Resumen de Genetic analysis of fruit flavor and aroma volatile compounds in wild strawberry
Strawberry, belonging to Fragaria genus, Rosaceae family, is the most commonly consumed berry fruit crop worldwide, with a production of around 9.2 million tons during 2017. Although traditionally breeding programs have been focused on improving agronomic traits, fruit quality has become a main goal recently. Fruit flavor is the main factor responsible for the fruit quality that is a direct factor attracting customers. The diploid strawberry (Fragaria vesca) serves as an important model plant for cultivated strawberry and Rosaceae family, due to its perennial life cycle, small genome, short generation time, a simple and efficient genetic transformation system and abundant genetic resources. The main goal of this work was to study the genetic basis of fruit flavor in diploid strawberry using a isogenic lines collection (NIL) developed by a cross between the recurrent parent F. vesca and the donor parent F. bucharica. Firstly, we improved the previously developed NIL collection with 10 new lines added. Finally, this population consists of 49 lines with overlapping introgressions covering 94.8% of background of donor parental line. It is a highly relevant genetic tool for mapping a variety of traits for diploid strawberry. Fruit flavor traits, including pH, citric acid and oBrix of ripe fruits of the collection were statistically analyzed for mapping as quantitative traits loci (QTL). One stable QTL was mapped for increasing pH and two major QTL for decreasing pH. Two major QTL were mapped for decreasing citric acid and one QTL for increasing oBrix. Due to locating many major QTL for aroma volatile compounds in LG5, we deeply studied the aroma compounds in the new lines harboring introgressions in LG5. Seventeen key volatile compounds were identified and five QTL were mapped. The QTL for methyl 2-aminobenzoate and myrtenyl acetate were located in the same region LG5:20-35cM. The QTL for decreasing methyl butanoate content was located in LG5:11-20cM. Two QTL for green volatile compounds (Z)-3-hexenyl acetate and (E)-2-hexenyl acetate were located in LG5:50-76cM.
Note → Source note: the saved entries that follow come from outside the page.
(* ===== verification/Runtime.v ===== *)
(** * The runtime: [runtime/src/configs/mod.rs], [runtime/src/apis.rs] and
      [runtime/src/genesis_config_presets.rs]

    How the runtime wires the pallets together: its constants, the record hooks,
    the manager origin and the registry checker as instances of the classes of
    [Traits.v]; every call of the pallets under [pallets] as one type; the runtime
    API; and the genesis preset.  The origin and redemption-code pallets are not part of
    this runtime. *)

From Stdlib Require Import ZArith Lia.
From Stdlib Require Import Strings.String.
From stdpp Require Import base tactics numbers gmap sets fin_sets fin_maps option list_basics list.
From S2P Require Import Prelude RustStr Types Storage Label Nft Traits PriceOracle Resolvers.
From S2P Require Import Registry Registrar Marketplace Template.

Local Open Scope Z_scope.
Local Open Scope run_scope.

(** ** Constants *)

Definition MILLI_SECS_PER_BLOCK : Z := 6000.
Definition MINUTES : Z := 60000 / MILLI_SECS_PER_BLOCK.
Definition HOURS : Z := MINUTES * 60.
Definition DAYS : Z := HOURS * 24.

(** The constants of [configs/mod.rs]; [kusama] is the cargo feature. *)
Definition runtime_config (kusama : bool) : Config := {|
  GracePeriod := 30 * DAYS * MILLI_SECS_PER_BLOCK;
  DefaultCapacity := 10;
  BaseNode := NATIVE_BASENODE kusama;
  MinRegistrationDuration := 28 * DAYS * MILLI_SECS_PER_BLOCK;
  MaxRegistrationDuration := 365 * DAYS * MILLI_SECS_PER_BLOCK;
  MaxContentLen := 1024;
  MaxClassMetadata := 0;
  MaxTokenMetadata := 0;
  ProtocolFeeBps := 200
|}.

Section runtime.
Context `{E : Env} `{C : Config}.
Implicit Types s : State.

(** [EnsureRootAsAccountId] *)
#[global] Instance EnsureRootAsAccountId : ManagerOrigin := {|
  manager_try_origin := fun o _ =>
    match o with
    | RawOrigin.Root => Some (account_new (replicate 32 0))
    | _ => None
    end
|}.

(** [PnsIsOpen] *)
#[global] Instance PnsIsOpen : IsOpen := {| is_open := fun _ => true |}.

(** [PnsSs58Updater], [PnsOriginRecorder] and [PnsRecordCleaner] *)
#[global] Instance pns_hooks : RecordHooks := {|
  update_ss58 := Resolvers.set_ss58_record;
  record_origin := Resolvers.set_origin_record;
  Traits.clear_records_except_ss58 := Resolvers.clear_records_except_ss58;
  Traits.clear_all_records := Resolvers.clear_all_records
|}.

#[global] Instance pns_hooks_laws : RecordHooksLaws pns_hooks.
Proof.
  split; unfold same_but_resolvers; simpl.
  - intros n a s. unfold set_ss58_record, bind, ok_or, throw, ret, modify.
    destruct (bounded_vec _ _); by destruct s.
  - intros n h s. unfold set_origin_record, bind, ok_or, throw, ret, modify.
    destruct (bounded_vec _ _); by destruct s.
  - intros n s. by destruct s.
  - intros n s. by destruct s.
Qed.

(** [PnsRegistryChecker::check_node_useable] *)
Definition pns_check_node_useable s (node : DomainHash) (owner : AccountId) : bool :=
  match (verify owner node s).2 with
  | Err _ => false
  | Ok _ =>
      match get_info s node with
      | Some _ =>
          match (Registrar.check_expires_useable node s).2 with
          | Ok _ => true
          | Err _ => false
          end
      | None => true
      end
  end.

#[global] Instance PnsRegistryChecker : RegistryChecker := {|
  check_node_useable := pns_check_node_useable;
  checker_base_node := BaseNode
|}.

(** ** Calls *)

(** The calls of the pallets under [pallets]; those of the library pallets (balances,
    sudo and so on) are not modelled. *)
Inductive RuntimeCall :=
| SetExchangeRate (rate : Z)
| SetBasePrice (prices : list Z)
| SetRentPrice (prices : list Z)
| RegistryBurn (name : bytes)
| SetOfficial (official : AccountId)
| AddReserved (name : bytes)
| RemoveReserved (name : bytes)
| Register (name : bytes) (owner : LookupSource) (reject_offer : option bytes)
| Renew
| TransferName (to : LookupSource)
| ReleaseName
| OfferSubdomain (label : bytes) (target : LookupSource)
| AcceptSubdomain (parent label : bytes)
| RejectSubdomain (parent label : bytes)
| RevokeSubdomain (label : bytes)
| ReleaseSubdomain (parent label : bytes)
| AcceptOfferedName (name : bytes)
| SetRecordCall (name : bytes) (rt : codec_type.RecordType) (content : bytes)
| SetTextCall (name : bytes) (kind : TextKind) (content : bytes)
| CreateListing (price expires_at : Z)
| CancelListing
| BuyName (name : bytes) (recipient : option AccountId)
| DoSomething (something : Z)
| CauseError.

Definition call_body (origin : RawOrigin) (c : RuntimeCall) : M unit :=
  match c with
  | SetExchangeRate rate => set_exchange_rate origin rate
  | SetBasePrice prices => set_base_price origin prices
  | SetRentPrice prices => set_rent_price origin prices
  | RegistryBurn name => Registry.burn origin name
  | SetOfficial official => set_official origin official
  | AddReserved name => add_reserved origin name
  | RemoveReserved name => remove_reserved origin name
  | Register name owner reject_offer => register origin name owner reject_offer
  | Renew => renew origin
  | TransferName to => Registrar.transfer origin to
  | ReleaseName => release_name origin
  | OfferSubdomain label target => offer_subdomain origin label target
  | AcceptSubdomain parent label => accept_subdomain origin parent label
  | RejectSubdomain parent label => reject_subdomain origin parent label
  | RevokeSubdomain label => revoke_subdomain origin label
  | ReleaseSubdomain parent label => release_subdomain origin parent label
  | AcceptOfferedName name => accept_offered_name origin name
  | SetRecordCall name rt content => set_record origin name rt content
  | SetTextCall name kind content => set_text origin name kind content
  | CreateListing price expires_at => create_listing origin price expires_at
  | CancelListing => cancel_listing origin
  | BuyName name recipient => buy_name origin name recipient
  | DoSomething something => do_something origin something
  | CauseError => cause_error origin
  end.

(** A dispatched call: FRAME wraps it in a storage layer. *)
Definition dispatch (origin : RawOrigin) (c : RuntimeCall) : M unit :=
  with_storage_layer (call_body origin c).

(** ** The runtime API *)

(** The body [get_info] and [resolve_name] share. *)
Definition name_record s (node : DomainHash) : option (NameRecord AccountId) :=
  if bool_decide (is_Some (OfferedNames s !! node)) then None else
  match get_info s node with
  | None => None
  | Some info =>
      if ri_expire info <=? now s then None else
      match tokens s 0 node with
      | None => None
      | Some token =>
          Some (mkNameRecord (ti_owner token) (ri_expire info) (ri_capacity info)
                  (ri_register_fee info) (bool_decide (is_Some (Listings s !! node)))
                  (ri_last_block info) 0 DomainHash_default)
      end
  end.

Definition api_get_info s (id : DomainHash) : option (NameRecord AccountId) := name_record s id.

Definition api_all s : list (DomainHash * RegistrarInfo) := Registrar.all s.

Definition api_lookup s (id : DomainHash) (record_types : list codec_type.RecordType) :
    list (codec_type.RecordType * bytes) := Resolvers.lookup s id record_types.

Definition api_get_listing s (name : bytes) : option (ListingInfo AccountId) :=
  match new_with_len name with
  | None => None
  | Some (label, _) =>
      let node := encode_with_node label BaseNode in
      match Listings s !! node with
      | None => None
      | Some l => Some (mkListingInfo (seller l) (price l) (expires_at l) 0 DomainHash_default)
      end
  end.

Definition api_resolve_name s (name : bytes) : option (NameRecord AccountId) :=
  match new_with_len name with
  | None => None
  | Some (label, _) => name_record s (encode_with_node label BaseNode)
  end.

Definition api_lookup_by_name s (name : bytes) (record_types : list codec_type.RecordType) :
    list (codec_type.RecordType * bytes) :=
  let node := default DomainHash_default (parse_name_to_node name BaseNode) in
  Resolvers.lookup s node record_types.

Definition api_get_subname s (node : DomainHash) : option (SubnameRecord AccountId) :=
  SubnameRecords s !! node.

Definition api_account_dashboard s (owner : AccountId) : AccountDashboard :=
  mkAccountDashboard
    (OwnerToPrimaryName s !! owner)
    (elements (prefix owner (AccountToSubnames s)))
    (elements (prefix owner (OfferedToAccount s)))
    (map fst (filter (fun p => on_recipient p.2 = owner) (map_to_list (OfferedNames s)))).

(** ** The genesis preset *)

Definition UNIT : Z := 1000000000000.

Definition base_prices : list Z :=
  [1000 * UNIT; 100 * UNIT; 45 * UNIT; 25 * UNIT; 10 * UNIT; UNIT / 2; UNIT / 2; UNIT / 2;
   UNIT / 2; UNIT / 2; UNIT / 2].

Definition reserved_names : list bytes := map b_str [
  "polkadot"; "kusama"; "paseo"; "westend"; "fellowship"; "hub"; "polkadothub"; "assethub";
  "collectives"; "pusd"; "pop"; "revive"; "jam"; "people"; "dap"]%string.

(** A chain before genesis: empty storage, with the balances and the block given. *)
Definition empty_state (number : Z) (hash : bytes) (time : Z) (c : CurrencyState) : State :=
  mkState
    (mkNftStorage 0 ∅ ∅ ∅)
    (mkRegistryStorage ∅ ∅ ∅ ∅ ∅ None)
    (mkRegistrarStorage ∅ ∅ ∅ ∅)
    (mkResolversStorage ∅ ∅)
    (mkMarketplaceStorage ∅)
    (mkPriceOracleStorage (replicate 11 0) (replicate 11 0) 0)
    (mkOriginStorage ∅ true)
    (mkRedeemCodeStorage ∅)
    (mkTemplateStorage None)
    (mkSystemStorage number hash time c []).

Definition testnet_genesis (root : AccountId) : M unit :=
  do! Nft.genesis_build [(root, [], [(root, [], NodeRecord_default, BaseNode)])] in
  do! modify (price_oracle_build base_prices (replicate 11 0) 1) in
  do! modify (registry_build [] (Some root)) in
  modify (registrar_build [] [] reserved_names).

End runtime.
In order to investigate the major genes controlling aroma volatile compounds accumulation, eleven genes were selected as important candidate genes to analyze the transcription level in fully ripe strawberry fruits of F. vesca and NILs harboring F. bucharica alleles. Finally, three genes in LG5:0-35cM and three genes in LG5:50-76cM were verified to present significant differences in expression between the recurrent parent F. vesca and the NILs harboring F. bucharica alleles in these LG5 regions. The gene FvH4_5g29270 encoding a 3Z-2E-enal isomerase was selected as candidate gene for green leaf volatile compounds in LG5:50-76cM. For verifying the function of gene FvH4_5g29270, the gene overexpression vector was constructed and transiently expressed in F. vesca and two NILs with the F. bucharica allele of FvH4_5g29270 via agrobacterium mediated transfection. However, the green volatile compounds content results were unexpected, mainly due to the low transformation efficiency. Attending to the important fruit appearance traits, the fruit color was analyzed with eight color parameters for three harvests. Orange fruit color was observed in some NILs and was mapped in LG5:35-39cM. Eighteen candidate genes in this region were analyzed for transcript expression level in fully ripen fruits from the recurrent parent F. vesca and NILs harboring the introgression containing LG5:35-39. The gene FvH4_5g14770 encoding light-harvesting complex chlorophyll A-B binding protein was selected as a good candidate gene since it showed significantly higher transcript level in orange colored fruits than in red fruits that can be related to chlorophyll content reduction. All these results provided fundamental basis for strawberry aroma and color breeding.